For the adventure, she decided; and then, more harshly – because she had to be as unforgiving of herself as possible in order to get to the truth – out of vanity. She had been flattered by Edmund’s attentions . . . and by his confidences. And, to be fair, she had enjoyed talking to him – had enjoyed being permitted to glimpse below his verbose, pedestrian exterior to find that the ‘real’ Edmund was someone rather more interesting. The ‘real’ Edmund was not as morally correct as she had supposed, either. Did this shock her? Not on balance. Doubts crept in, though, when she considered this. She was not convinced that she understood Edmund. She was even less convinced that she knew why he had sought her out. What did he hope for beyond the obvious thrill of a transitory affair?

She knew that Edmund was not about to leave Krystyna for her. This made her both sad and dissatisfied – irrationally, because she herself had no intention of leaving Tom.
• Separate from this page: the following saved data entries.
Definition initial (c : Config.t) (l : RaftLog.t S) : t S :=
  mk (Tracker.with_capacity (Config.max_inflight_msgs c)) [] [] 0 0 (Config.id c) [] l
    (Config.max_inflight_msgs c) (Config.max_size_per_msg c) INVALID_INDEX Follower false 0 None 0
    (ReadOnly.new (Config.read_only_option c)) 0 0 (Config.check_quorum c) (Config.pre_vote c)
    (Config.skip_bcast_commit c) (Config.batch_append c) (Config.disable_proposal_forwarding c)
    (Config.heartbeat_tick c) (Config.election_tick c) 0 (Config.min_election_tick c)
    (Config.max_election_tick c) (Config.priority c)
    (mkUncommittedState (Config.max_uncommitted_size c) 0 0)
    (Config.max_committed_size_per_ready c) 0.

Definition new (c : Config.t) (store : S) : outcome (Result (t S)) :=
  match Config.validate c, st_initial_state store with
  | Err e, _ => mret (Err e)
  | Ok _, Err e => mret (Err e)
  | Ok _, Ok raft_state =>
    let cs := Storage.conf_state raft_state in
    l ← RaftLog.new store (Config.max_apply_unpersisted_log_limit c);
    let r := initial c l in
    last_index ← RaftLog.last_index (raft_log r);
    let '(p, res) := Changer.restore (prs r) last_index cs in
    match res with
    | Err e => mret (Err e)
    | Ok _ =>
      let r := r <| prs := p |> in
      '(r, new_cs) ← post_conf_change r;
      if negb (ProtoConf.conf_state_eq new_cs cs) then Panicked
      else
        r ← (if bool_decide (Storage.hard_state raft_state = default_HardState) then mret r
             else load_state r (Storage.hard_state raft_state));
        r ← (if 0 <? Config.applied c then commit_apply_internal r (Config.applied c) true else mret r);
        r ← become_follower r (term r) INVALID_ID;
        mret (Ok r)
    end
  end.

Definition maybe_free_inflight_buffers r : t S :=
  r <| prs ::= λ p, p <| Tracker.progress ::=
         fmap (λ pr, pr <| Progress.ins ::= Inflights.maybe_free_buffer |>) |> |>.

Definition adjust_max_inflight_msgs r (target cap : N) : outcome (t S) :=
  match Tracker.get (prs r) target with
  | Some pr => i ← Inflights.set_cap (Progress.ins pr) cap; mret (set_pr r target (pr <| Progress.ins := i |>))
  | None => mret r
  end.
End raft.
End Raft.
Lemma step_moves r m r' x :
  Raft.step r m = Done (r', x) → Raft.id r ≠ 0 → input_ok r m → moves (grant_from m (Raft.term r')) r r'.
Proof.
  intros Hs Hid [Hb Hbm Hml Hmv Hmf]. unfold Raft.step in Hs.
  apply outcome_bind_Done in Hs as ([r1 go] & Hck & Hs).
  apply check_term_calm in Hck as (Hc & Hcf & Hterm & Hlead).
  destruct go; simpl in Hs; [|inv_done Hs; by apply calm_moves].
  assert (Raft.term r1 < u64_max) as Hb1 by (destruct Hterm; lia).
  assert (Raft.id r1 ≠ 0) as Hid1 by (destruct Hc as [[-> _ _ _] _ _ _]; done).
  eapply calm_then_moves; [done..|]. unfold Raft.ok in Hs.
  assert (∀ r2, moves (λ _, False) r1 r2 → moves (grant_from m (Raft.term r2)) r1 r2) as Hweak
    by (intros r2; by apply moves_weaken).
  assert (match Raft.state r1 with
          | PreCandidate | Candidate => Raft.step_candidate r1 m
          | Follower => Raft.step_follower r1 m
          | Leader => Raft.step_leader r1 m
          end = Done (r', x) → moves (grant_from m (Raft.term r')) r1 r') as Hrest.
  { intros Hr. destruct (Raft.state r1) eqn:Est.
    - apply Hweak. by eapply step_follower_moves.
    - eapply step_candidate_moves; [exact Hr|tauto|done..|auto].
    - apply calm_moves. by eapply step_leader_calm.
    - eapply step_candidate_moves; [exact Hr|tauto|done..|auto]. }
  destruct (m_msg_type m) eqn:E; try (by apply Hrest); inv_done Hs; apply Hweak;
    [by apply hup_moves in Hc0 as [_ ?]|..]; (eapply handle_vote_request_moves; [done|intros ?; apply Hmf; congruence|auto]).
Qed.

Lemma tick_moves r r' b :
  Raft.tick r = Done (r', b) → Raft.id r ≠ 0 → Raft.term r < u64_max → moves (λ _, False) r r'.
Proof.
  unfold Raft.tick. intros Hs Hid Hb.
  assert (Raft.tick_election r = Done (r', b) → moves (λ _, False) r r') as Hel.
  { unfold Raft.tick_election. clear Hs. intros Hs. inv_done Hs; [apply calm_moves; calm_solve|].
    match goal with H : Raft.step ?x _ = _ |- _ =>
      apply step_moves in H; [|done|split; unfold from_leader; simpl; first [done|set_solver]];
      assert (calm r x) as Hc1 by calm_solve; apply (calm_then_moves _ r x); [done|done|] end.
    eapply moves_weaken; [|done]. intros _ i (Hg & _). done. }
  destruct (Raft.state r) eqn:Hst; [by auto|by auto| |by auto].
  apply calm_moves. by eapply tick_heartbeat_calm.
Qed.
End elections.
(** The log [v] received the append [m]: its term at [m_index] is the
    message's, and what it drops is not committed. *)
Record received (v : stable_view) (committed : N) (m : Message) (v' : stable_view) : Prop := mk_received {
  rc_index : committed ≤ m_index m ≤ vlast v;
  rc_term : vterm v (m_index m) = Ok (m_log_term m);
  rc_conflict : vconflict v (m_index m) (m_entries m) = 0 ∨ committed < vconflict v (m_index m) (m_entries m);
  rc_view : v' = vreceive v (m_index m) (m_entries m)
}.

Definition snapshot_view (sn : Snapshot) : stable_view :=
  mkView (sm_index (s_metadata sn)) (Some (sm_term (s_metadata sn))) [].

Section receiving.
Context {S : Type} `{StorageLaws S} `{HashOrder} `{Rand}.
#[local] Set Default Proof Using "All".
Implicit Types (r : Raft.t S) (l : RaftLog.t S).

Lemma maybe_append_empty l idx tm c l' x : RaftLog.maybe_append l idx tm c [] = Done (l', x) →
  log_ok l → log_ok l' ∧ log_view l' = log_view l.
Proof.
  unfold RaftLog.maybe_append. intros Hs Hok. apply outcome_bind_Done in Hs as (b & _ & Hs).
  destruct b; [|inv_done Hs; done]. cbn [RaftLog.find_conflict mbind outcome_bind mret outcome_ret] in Hs. simpl in Hs.
  apply outcome_bind_Done in Hs as (l1 & Hc & Hs). inv_done Hs. by eapply commit_to_ok.
Qed.

Lemma maybe_append_received l m c l' x :
  RaftLog.maybe_append l (m_index m) (m_log_term m) c (m_entries m) = Done (l', x) →
  log_ok l → RaftLog.committed l ≤ m_index m → append_ok m →
  log_ok l' ∧ (log_view l' = log_view l ∨ received (log_view l) (RaftLog.committed l) m (log_view l')).
Proof.
  intros Hs Hok Hc [Hct Ht Hp Hb].
  destruct (decide (m_entries m = [])) as [E|Hne].
  { rewrite E in Hs. destruct (maybe_append_empty _ _ _ _ _ _ Hs Hok). by split; [|left]. }
  pose proof Hok as [Hwf Hix]. pose proof Hix as [Hd Hcl _ _].
  destruct (decide (vterm (log_view l) (m_index m) = Ok (m_log_term m))) as [Hm|Hm].
  2: { rewrite maybe_append_reject in Hs by done. inv_done Hs. by split; [|left]. }
  assert (m_index m ≤ vlast (log_view l)) as Hlast.
  { destruct (N.le_gt_cases (m_index m) (vlast (log_view l))) as [|Hgt]; [done|]. exfalso.
    unfold vterm in Hm. unfold vlast in Hgt. rewrite (proj2 (N.eqb_neq _ _)) in Hm by lia.
    destruct (vlookup (log_view l) (m_index m)) eqn:Ev.
    - apply mk_is_Some, vlookup_is_Some in Ev. unfold vlast in Ev. lia.
    - injection Hm as Hm. rewrite Hp in Hgt by done. lia. }
  destruct (decide (vconflict (log_view l) (m_index m) (m_entries m) = 0 ∨
    RaftLog.committed l < vconflict (log_view l) (m_index m) (m_entries m))) as [Hcf|Hcf].
  2: { by rewrite maybe_append_committed in Hs by (auto || lia). }
  destruct (maybe_append_accept l (m_index m) (m_log_term m) c (m_entries m)) as (l2 & E & ? & ? & Hv & _); auto; [lia|].
  rewrite E in Hs. inv_done Hs. split; [done|right]. by split.
Qed.

Lemma send_request_snapshot_keeps r r' : Raft.send_request_snapshot r = Done r' → keeps r r'.
Proof. unfold Raft.send_request_snapshot. intros Hs. inv_done Hs. by eapply send_keeps. Qed.

(** The log after a handler of a leader's message, [m]. *)
Definition takes (m : Message) r r' : Prop := log_ok (Raft.raft_log r) →
  sound r r' ∧
  (log_view (Raft.raft_log r') = log_view (Raft.raft_log r) ∨
   m_msg_type m = MsgAppend ∧ Raft.state r' = Follower ∧
     received (log_view (Raft.raft_log r)) (RaftLog.committed (Raft.raft_log r)) m (log_view (Raft.raft_log r')) ∨
   m_msg_type m = MsgSnapshot ∧ Raft.state r' ≠ Leader ∧ RaftLog.committed (Raft.raft_log r) ≤ sm_index (s_metadata (m_snapshot m)) ∧
     log_view (Raft.raft_log r') = snapshot_view (m_snapshot m) ∧ Raft.snap r' = Some (m_snapshot m)).

Lemma same_log_takes m r r' : same_log r r' → takes m r r'.
Proof. intros [B N L T] Hok. destruct (L Hok). split; [split; auto|by left]. Qed.

Lemma maybe_append_snapshot l idx tm c es l' x : RaftLog.maybe_append l idx tm c es = Done (l', x) →
  Unstable.snapshot (RaftLog.unstable l') = Unstable.snapshot (RaftLog.unstable l).
Proof.
  unfold RaftLog.maybe_append. intros Hs. inv_done Hs; try done;
    match goal with H : RaftLog.commit_to _ _ = _ |- _ => apply commit_to_mono in H as [_ ->] end; simpl; try done;
    match goal with H : RaftLog.append _ _ = _ |- _ => apply log_append_snapshot in H end; try case_match; done.
Qed.

Lemma send_msgs r m r' : Raft.send r m = Done r' → m_msg_type m ≠ MsgAppend →
  Raft.raft_log r' = Raft.raft_log r ∧ Raft.batch_append r' = Raft.batch_append r ∧ Raft.state r' = Raft.state r ∧
  ∀ m0, m0 ∈ Raft.msgs r' → m_msg_type m0 = MsgAppend → m0 ∈ Raft.msgs r.
Proof.
  intros (m' & -> & E & _)%send_spec Hty. split_and!; [done..|]. intros m0 Hin Hty0. simpl in Hin.
  apply elem_of_app in Hin as [|Hin%list_elem_of_singleton]; [done|]. congruence.
Qed.

Lemma handle_append_entries_takes r m r' : Raft.handle_append_entries r m = Done r' →
  m_msg_type m = MsgAppend → append_ok m → Raft.state r = Follower → takes m r r'.
Proof.
  unfold Raft.handle_append_entries. intros Hs Hty Hao Hnl.
  destruct (negb _); [apply same_log_takes; by apply send_request_snapshot_keeps in Hs as [_ ?]|].
  destruct (N.ltb_spec (m_index m) (RaftLog.committed (Raft.raft_log r))) as [|Hge].
  { apply same_log_takes. by eapply send_keeps in Hs as [_ ?]. }
  apply outcome_bind_Done in Hs as ([l res] & Ha & Hs). apply outcome_bind_Done in Hs as (ts & Hts & Hs).
  assert (m_msg_type ts = MsgAppendResponse) as Ets by (destruct res as [[? ?]|]; inv_done Hts; done).
  apply send_msgs in Hs as (El & Eb & Est & Em); [|simpl; congruence]. intros Hok.
  destruct (maybe_append_received _ _ _ _ _ Ha Hok Hge Hao) as [Hok' Hv]. simpl in El.
  split; [split; [by rewrite El|done| |]|].
  - left. unfold Raft.snap. rewrite El. by eapply maybe_append_snapshot.
  - intros _ m0 Hin Hty0. left. by apply Em.
  - rewrite El, Est. destruct Hv; [by left|right; left]. done.
Qed.

Lemma handle_heartbeat_same_log r m r' : Raft.handle_heartbeat r m = Done r' → same_log r r'.
Proof.
  unfold Raft.handle_heartbeat. intros Hs. apply outcome_bind_Done in Hs as (li & _ & Hs).
  apply outcome_bind_Done in Hs as (l & Hl & Hs).
  etrans; [apply (same_log_upd r l); [by apply commit_to_mono in Hl as [_ ->]|intros Hok; by eapply commit_to_ok]|].
  destruct (negb _); [by apply send_request_snapshot_keeps in Hs as [_ ?]|by eapply send_keeps in Hs as [_ ?]].
Qed.

(** The log replaced by a snapshot, in a state that sends nothing new. *)
Lemma restore_takes r r' b m : Raft.restore r (m_snapshot m) = Done (r', b) →
  m_msg_type m = MsgSnapshot → sm_index (s_metadata (m_snapshot m)) + 1 < u64_modulus → takes m r r'.
Proof.
  unfold Raft.restore. intros Hs Hty Hb.
  destruct (N.ltb_spec (sm_index (s_metadata (m_snapshot m))) (RaftLog.committed (Raft.raft_log r))) as [|Hge].
  { inv_done Hs. by apply same_log_takes. }
  destruct (Raft.is_role r Follower) eqn:Hf; cbn [negb] in Hs.
  2: { inv_done Hs. apply same_log_takes. by eapply become_follower_same_log. }
  apply is_role_spec in Hf. destruct (forallb _ _); [inv_done Hs; by apply same_log_takes|].
  apply outcome_bind_Done in Hs as (mt & _ & Hs). destruct mt.
  { apply outcome_bind_Done in Hs as (l & Hl & Hs). inv_done Hs. apply same_log_takes, same_log_upd.
    - by apply commit_to_mono in Hl as [_ ->].
    - intros Hok. by eapply commit_to_ok. }
  apply outcome_bind_Done in Hs as (l & Hl & Hs). apply outcome_bind_Done in Hs as (li & _ & Hs).
  destruct (Changer.restore _ _ _) as [p [[]|e]]; [|done].
  apply outcome_bind_Done in Hs as ([r2 cs] & Hp & Hs). destruct (negb _); [done|].
  apply outcome_bind_Done in Hs as (pr & _ & Hs). inv_done Hs.
  apply post_conf_change_follower in Hp; [|done]. pose proof (q_state _ _ Hp) as Est. apply quiet_same_log in Hp as [Eb En Eq Et]. simpl in Eb, Eq, Et.
  intros Hok. pose proof Hok as [Hwf Hix].
  destruct (restore_view (Raft.raft_log r) (m_snapshot m)) as (l' & El & Hwf' & Hix' & Hv & _); [done..|].
  rewrite Hl in El. injection El as ->. destruct (Eq ltac:(by split)) as [Hok2 Hv2].
  assert (Raft.snap r2 = Some (m_snapshot m)) as Hsn.
  { rewrite En. unfold Raft.snap. simpl. unfold RaftLog.restore in Hl. inv_done Hl. by case_match. }
  split; [split; [exact Hok2|exact Eb| |]|].
  - right. unfold Raft.snap in *. simpl. by rewrite Hsn.
  - intros Hba m0 Hin Hty0. by apply Et.
  - right; right. simpl in Est |- *. split; [done|]. split; [congruence|]. split; [done|].
    split; [by rewrite Hv2, Hv|exact Hsn].
Qed.

Lemma handle_snapshot_takes r m r' : Raft.handle_snapshot r m = Done r' → m_msg_type m = MsgSnapshot →
  sm_index (s_metadata (m_snapshot m)) + 1 < u64_modulus → takes m r r'.
Proof.
  unfold Raft.handle_snapshot. intros Hs Hty Hb. apply outcome_bind_Done in Hs as ([r1 b] & Hr & Hs).
  apply outcome_bind_Done in Hs as (i & _ & Hs). apply send_msgs in Hs as (El & Eb & Est & Em); [|done].
  pose proof (restore_takes _ _ _ m Hr Hty Hb) as Ht. intros Hok. destruct (Ht Hok) as [[O B N T] Hcase].
  assert (Raft.snap r' = Raft.snap r1) as Hsn by (unfold Raft.snap; by rewrite El).
  split; [split; [by rewrite El|congruence|by rewrite Hsn|]|by rewrite El, Hsn, Est].
  intros Hba m0 Hin Hty0. rewrite El. apply T; [done|by apply Em|done].
Qed.
End receiving.

Lemma received_le v c c' m v' : received v c m v' → c' ≤ c → received v c' m v'.
Proof. intros [? ? ? ?] Hle. split; [lia|done| |done]. destruct rc_conflict0; [by left|right; lia]. Qed.

(** ** A step *)

(** The inputs a node can be given: room for what a leader appends in one step,
    and messages as leaders send them. *)
Record log_input_ok {S} `{StorageLaws S} (r : Raft.t S) (m : Message) : Prop := mk_log_input_ok {
  li_room : vlast (log_view (Raft.raft_log r)) + (1 + len (m_entries m)) + 1 < u64_modulus;
  li_append : m_msg_type m = MsgAppend → append_ok m;
  li_snapshot : m_msg_type m = MsgSnapshot → sm_index (s_metadata (m_snapshot m)) + 1 < u64_modulus
}.

(** What a step made of the log. *)
Inductive log_effect {S} `{StorageLaws S} (m : Message) (r r' : Raft.t S) : Prop :=
| le_same : log_view (Raft.raft_log r') = log_view (Raft.raft_log r) → log_effect m r r'
| le_append new :
    Raft.state r = Leader ∧ Raft.term r' = Raft.term r ∨ Raft.state r' = Leader →
    log_view (Raft.raft_log r') = vext (log_view (Raft.raft_log r)) new →
    Forall (λ e, e_term e = Raft.term r') new → log_effect m r r'
| le_receive :
    m_msg_type m = MsgAppend → Raft.state r' = Follower →
    received (log_view (Raft.raft_log r)) (RaftLog.committed (Raft.raft_log r)) m (log_view (Raft.raft_log r')) →
    log_effect m r r'
| le_restore :
    m_msg_type m = MsgSnapshot → Raft.state r' ≠ Leader → RaftLog.committed (Raft.raft_log r) ≤ sm_index (s_metadata (m_snapshot m)) →
    log_view (Raft.raft_log r') = snapshot_view (m_snapshot m) → Raft.snap r' = Some (m_snapshot m) →
    log_effect m r r'.

Section stepping.
Context {S : Type} `{StorageLaws S} `{HashOrder} `{Rand}.
#[local] Set Default Proof Using "All".
Implicit Types (r : Raft.t S) (l : RaftLog.t S).

Definition effect (m : Message) r r' : Prop :=
  log_ok (Raft.raft_log r) → log_input_ok r m → sound r r' ∧ log_effect m r r'.

Lemma same_log_effect m r r' : same_log r r' → effect m r r'.
Proof. intros [B N Hl T] Hok _. destruct (Hl Hok). split; [split; auto|by apply le_same]. Qed.

Lemma rises_effect m r r' : rises r r' → effect m r r'.
Proof.
  intros Hr Hok [Hb _ _]. destruct (Hr Hok ltac:(lia)) as [Hso [|(Hst & new & Hv & Hf)]]; (split; [done|]).
  - by apply le_same.
  - eapply le_append; [by right|done|done].
Qed.

Lemma takes_effect m r r' : takes m r r' → effect m r r'.
Proof.
  intros Ht Hok _. destruct (Ht Hok) as [Hso [|[(? & ? & ?)|(? & ? & ? & ? & ?)]]]; (split; [done|]).
  - by apply le_same.
  - by apply le_receive.
  - by apply le_restore.
Qed.

Lemma grows_effect m r r' : grows (1 + len (m_entries m)) r r' → Raft.state r = Leader → effect m r r'.
Proof.
  intros Hg Hst Hok [Hb _ _]. destruct (Hg Hok Hb) as [T O (new & V & F & _) B N M]. split; [split; auto|].
  eapply le_append; [by left|done|by rewrite T].
Qed.

(** A step that starts calmly, with the log unchanged and nothing sent. *)
Lemma same_log_effect_trans m r r1 r' : calm r r1 → same_log r r1 → Raft.msgs r1 = Raft.msgs r →
  effect m r1 r' → effect m r r'.
Proof.
  intros Hcalm [B N Hl T] Hms He Hok Hio. destruct (Hl Hok) as [Hok1 V].
  destruct He as [[O1 B1 N1 T1] Hcase]; [done|by destruct Hio; split; rewrite ?V|].
  pose proof (adv_commit _ _ (cm_adv _ _ Hcalm)) as Hcm. split.
  - split; [done|congruence|by rewrite <-N|]. intros Hba m0 Hm Hty. rewrite <-Hms. apply T1; [congruence|done..].
  - destruct Hcase as [E|new Hst E Hf|Hty Hnl Hr|Hty Hnl Hle E Hsn]; rewrite V in *.
    + by apply le_same.
    + eapply le_append; [|done|done]. destruct Hst as [[Hst ->]|]; [left|by right]. by apply (cm_leader _ _ Hcalm).
    + apply le_receive; [done|done|]. by eapply received_le.
    + apply le_restore; [done|done|lia|done|done].
Qed.

Lemma become_follower_start r tm lead r' : Raft.become_follower r tm lead = Done r' → Raft.term r ≤ tm →
  calm r r' ∧ same_log r r' ∧ Raft.msgs r' = Raft.msgs r.
Proof.
  intros Hs Hle. split_and!; [by eapply become_follower_calm|by eapply become_follower_same_log|].
  unfold Raft.become_follower in Hs. inv_done Hs. by apply reset_spec in Hc as (_ & _ & _ & _ & _ & _ & ? & _).
Qed.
The difference was . . . she held herself in check for a moment while she analysed whether she was about to embark on some specious pleading favourable to herself again . . . the difference was that Edmund had made it abundantly clear to her that his marriage was a shell; a sham, really. He would be prepared to leave Krystyna, of that she was sure, if he fell properly in love. But Alex had no doubt that she was not the special person that had eluded him for his whole life; nor did she try to persuade herself that Edmund had said that he would not ask her to leave Tom out of respect for their marriage. Perhaps he did just want a fleeting affair, after all. Wasn’t that what most men wanted?

She could not believe that that was all. There was the business idea, of course. Edmund had been keen on this – almost obsessed by it – right from the start. Strange that she’d never thought of involving him, but that was because she’d always conceived of it as a venture for her and Tom, something on which they could work together and be happy together. That clearly wasn’t going to happen now. She felt suddenly tearful.